Work item — Copy out each line of the data that holds the word "raises".

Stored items
=== Begin Enclosure ===

(** * pulse_adjoint: the demo and test scripts as programs over the external stack

    The repository holds two orchestration scripts,
    [demo/simple_scalar_optimization/demo.py] and [tests/test_assimilator.py].
    Every computation is done by [dolfin], [dolfin_adjoint], [pulse] and
    [pulse_adjoint]; the scripts only decide which operations are requested,
    in which order and with which arguments.

    The embedding follows that split.  A script is a tree of operations
    ([prog]): each node is one operation of Python's object protocol
    (attribute read, call, item read, comparison, ...) and the subtree is
    chosen by its result.  [run] executes a script: an operation whose
    result is fixed by the values at hand (indexing a tuple in range,
    comparing two ints, unpacking a pair) is computed by [builtin]; any
    other is a request handed to the world, that is the rest of the
    interpreter together with the external stack.  [run] records the trace
    of operations and results; the properties below are about these traces
    and hold for every world.

    A list or tuple literal of a script is a value of the model: the stack
    is taken not to mutate in place the lists it is handed.  Objects the
    stack creates, the [matparams] dict among them, are references whose
    reads and writes are requests. *)

From Stdlib Require Import ZArith List String Bool.
From Stdlib Require Import Floats.SpecFloat.
Import ListNotations.
Open Scope string_scope.
Open Scope Z_scope.

(** ** Values *)

(** A Python [float] is an IEEE 754 binary64 number. *)
Definition float64 : Type := spec_float.

(** The float denoted by the decimal literal [m]e-[k]: the correctly rounded
    quotient of two exactly representable integers. *)
Definition float_lit (m : Z) (k : nat) : float64 :=
  SFdiv 53 1024 (binary_normalize 53 1024 m 0 false)
                (binary_normalize 53 1024 (10 ^ Z.of_nat k) 0 false).
Definition add_pizza (r : PizzaRow) (db : DB) : DB :=
  {| users := users db; users_seq := users_seq db;
     pizzas := pizzas db ++ [r]; pizzas_seq := Z.max (pizzas_seq db) (pr_id r);
     pizza_to_ingredients := pizza_to_ingredients db;
     doughs := doughs db; ingredients := ingredients db |}.

Definition add_pizza_to_ingredients (r : PizzaToIngredients) (db : DB) : DB :=
  {| users := users db; users_seq := users_seq db;
     pizzas := pizzas db; pizzas_seq := pizzas_seq db;
     pizza_to_ingredients := pizza_to_ingredients db ++ [r];
     doughs := doughs db; ingredients := ingredients db |}.

(** [tx.NewInsert().Model(user).Exec(ctx)].  The key is [pk,autoincrement];
    [Username] and [Token] are tagged [unique]; [Password] is not stored.
    On success bun writes the assigned identity back into the Go value. *)
Definition insert_user (env : Env) : Tx User.t unit :=
  fun '(user, db) =>
    match storage_fault env InsertUser with
    | Some e => (Fail e, (user, db))
    | None =>
        let id := assign_id (users_seq db) (User.ID user) in
        if id_in (map ur_id (users db)) id then
          (Fail (Err "UNIQUE constraint failed: users.id"), (user, db))
        else if existsb (fun r => String.eqb (ur_username r) (User.Username user))
                        (users db) then
          (Fail (Err "UNIQUE constraint failed: users.username"), (user, db))
        else if existsb (fun r => String.eqb (ur_token r) (User.Token user))
                        (users db) then
          (Fail (Err "UNIQUE constraint failed: users.token"), (user, db))
        else
          (Ok tt,
           (User.with_ID id user,
            add_user {| ur_id := id; ur_created_at := now env;
                        ur_username := User.Username user;
                        ur_token := User.Token user;
                        ur_password_hash := User.PasswordHash user |} db))
    end.

(** [tx.NewInsert().Model(pizza).Exec(ctx)] *)
Definition insert_pizza (env : Env) : Tx Pizza.t unit :=
  fun '(pizza, db) =>
    match storage_fault env InsertPizza with
    | Some e => (Fail e, (pizza, db))
    | None =>
        let id := assign_id (pizzas_seq db) (Pizza.ID pizza) in
        if id_in (map pr_id (pizzas db)) id then
          (Fail (Err "UNIQUE constraint failed: pizzas.id"), (pizza, db))
        else
          (Ok tt,
           (Pizza.with_ID id pizza,
            add_pizza {| pr_id := id; pr_created_at := now env;
                         pr_dough_id := Pizza.DoughID pizza |} db))
    end.
(** Every reference the traversal from [task] can ever hold. *)
Definition universe (h : heap) (task : ref) : gset ref :=
  {[task]} ∪ map_fold (λ _ t acc, dependencies t ∪ acc) ∅ h.

(** [validate_dependencies(task)]: [seen = set()], [stack = [task]], then the
    loop.  The fuel is enough for every store ([while_loop_enough_fuel]
    below), so the last branch is never taken. *)
Definition validate_dependencies (h : heap) (task : ref) : bool :=
  match while_loop (S (size (universe h task))) h ∅ [task] with
  | Some (b, _) => b
  | None => false
  end.

(** [self.dependencies.add(task)] and [self.dependencies.remove(task)]. *)
Definition dependencies_add (h : heap) (self task : ref) : heap :=
  alter (λ t, set_dependencies ({[task]} ∪ dependencies t) t) self h.

Definition dependencies_remove (h : heap) (self task : ref) : heap :=
  alter (λ t, set_dependencies (dependencies t ∖ {[task]}) t) self h.

(** [Task.add_dependency].  [set.remove] raises on an absent element; here
    it finds [task], which was just added. *)
Definition add_dependency (h : heap) (self task : ref) : heap :=
  let h1 := dependencies_add h self task in
  if validate_dependencies h1 self then h1
  else dependencies_remove h1 self task.

(** The methods of [Task] that a caller can invoke on a stored task. *)
Inductive entity_op : Type :=
| OpAddDependency (self task : ref)
| OpCanStart (self : ref)
| OpStartTask (self : ref)
| OpCanComplete (self : ref)
| OpCompleteTask (self : ref)
| OpSetProject (self : ref) (p : Project)
| OpAssign (self : ref) (a : Agent).

Definition exec_op (h : heap) (op : entity_op) : heap :=
  match op with
  | OpAddDependency self task => add_dependency h self task
  | OpCanStart _ => h
  | OpStartTask self => snd (start_task h self)
  | OpCanComplete _ => h
  | OpCompleteTask self => snd (complete_task h self)
  | OpSetProject self p => set_project h self p
  | OpAssign self a => assign h self a
  end.

Definition exec_ops (h : heap) (ops : list entity_op) : heap :=
  fold_left exec_op ops h.

(** *** get_makespan_boundaries and track_statuses *)

(** [sum(iterable)] and [max(iterable)] over integers; [max] of nothing
    raises, which [None] stands for. *)
Definition py_sum (l : list Z) : Z := fold_left Z.add l 0%Z.

Definition py_max (l : list Z) : option Z :=
  match l with
  | [] => None
  | x :: l' => Some (fold_left Z.max l' x)
  end.

Definition get_makespan_boundaries (tasks : list Task) : option (Z * Z) :=
  match tasks with
  | [] => Some (0%Z, 0%Z)
  | _ =>
      let max_makespan := py_sum (map cost tasks) in
      match py_max (map cost tasks) with
      | Some min_makespan => Some (min_makespan, max_makespan)
      | None => None
      end
  end.

(** [Counter(iterable)]: each element bumps its own count, starting from an
    absent entry. *)
Definition Counter_bump (c : gmap Status nat) (s : Status)
  : gmap Status nat :=
  <[s := S (default 0 (c !! s))]> c.
(** * hello.py: an MPI "hello world" probe

    The script under verification (src/hello.py):
<<
    from mpi4py import MPI
    comm = MPI.COMM_WORLD
    size = comm.Get_size()
    rank = comm.Get_rank()
    name = MPI.Get_processor_name()
    print("Hello, World! I am process %d of %d on %s.\n" % (rank, size, name))
>>
    Each top-level statement is embedded as a state transformer over a
    [world]: the module globals (a Python dict), the text written to standard
    output, the answers of the MPI runtime of this process, the log of the
    runtime queries made so far and the rest of the operating-system
    environment.  Uncaught exceptions are an explicit [Raise] result. *)

From Stdlib Require Import ZArith Ascii String.
From Stdlib Require Import DecimalString DecimalPos DecimalZ Permutation.
From stdpp Require Import gmap strings list fin_maps.

Local Open Scope Z_scope.

(** ** Python values and exceptions *)

(** The values the script handles: integers, strings, the [MPI] module object
    and the communicator object [MPI.COMM_WORLD]. *)
Inductive pyval : Type :=
  | PInt (z : Z)
  | PStr (s : string)
  | PModuleMPI
  | PComm.

Inductive exn : Type :=
  | ImportError
  | NameError
  | AttributeError
  | TypeError
  | ValueError
  | MPIException.

Inductive result (A : Type) : Type :=
  | Ok (a : A)
  | Raise (e : exn).
Arguments Ok {A} a.
Arguments Raise {A} e.

Definition result_map {A B : Type} (f : A → B) (r : result A) : result B :=
  match r with
  | Ok a => Ok (f a)
  | Raise e => Raise e
  end.

(** ** Text *)

(** The line feed, written [\n] in the Python source. *)
Definition LF : ascii := Ascii.ascii_of_nat 10.
Definition newline : string := String LF "".

(** [str(z)] and [%d] on a Python int: an optional minus sign and the decimal
    digits, no leading zero. *)
Definition str_of_int (z : Z) : string := NilZero.string_of_int (Z.to_int z).

(** [str(v)] as [%s] uses it.  The default text of the two runtime objects
    carries a memory address in CPython; it is left out here, the script
    never prints them. *)
Definition py_str (v : pyval) : string :=
  match v with
  | PInt z => str_of_int z
  | PStr s => s
  | PModuleMPI => "<module 'mpi4py.MPI'>"
  | PComm => "<mpi4py.MPI.Intracomm object>"
  end.

(** [fmt % args] for a tuple [args], for the conversions [%d], [%s] and [%%]
    without flags, width or precision.  The format is scanned left to right;
    each conversion consumes one argument; [%d] wants a number; a format that
    ends in [%] or names another conversion is a [ValueError]; too few
    arguments, or arguments left over, are a [TypeError]. *)
Fixpoint py_format (fmt : string) (args : list pyval) : result string :=
  match fmt with
  | EmptyString =>
      match args with
      | [] => Ok ""
      | _ :: _ => Raise TypeError
      end
  | String c rest =>
      if Ascii.eqb c "%"%char then
        match rest with
        | EmptyString => Raise ValueError
        | String k rest' =>
            if Ascii.eqb k "%"%char then
              result_map (String "%"%char) (py_format rest' args)
            else if Ascii.eqb k "d"%char then
              match args with
              | PInt z :: args' =>
                  result_map (String.append (str_of_int z)) (py_format rest' args')
              | _ => Raise TypeError
              end
            else if Ascii.eqb k "s"%char then
              match args with
              | v :: args' =>
                  result_map (String.append (py_str v)) (py_format rest' args')
              | [] => Raise TypeError
              end
            else Raise ValueError
        end
      else result_map (String c) (py_format rest args)
  end.

(** The format string of the script; it ends in a line feed of its own. *)
Definition greeting_format : string :=
  "Hello, World! I am process %d of %d on %s." +:+ newline.

(** ** The world of one process *)

(** What the MPI runtime of this process answers. *)
Record mpi_context : Type := MpiContext {
  ctx_size : Z;
  ctx_rank : Z;
  ctx_name : string
}.

(** A query of the runtime, with the value it returned. *)
Inductive api_call : Type :=
  | Call_Get_size (ret : Z)
  | Call_Get_rank (ret : Z)
  | Call_Get_processor_name (ret : string).

(** The parts of the environment the script has no statement for. *)
Record os_state : Type := OsState {
  os_files : gmap string string;
  os_environ : gmap string string;
  os_argv : list string;
  os_sent : list string
}.

Record world : Type := World {
  mpi_env : option mpi_context;
  globals : gmap string pyval;
  stdout : string;
  api_calls : list api_call;
  os : os_state
}.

=== End Enclosure ===

Output of the task —
(** [Task.add_dependency].  [set.remove] raises on an absent element; here
    raises, which [None] stands for. *)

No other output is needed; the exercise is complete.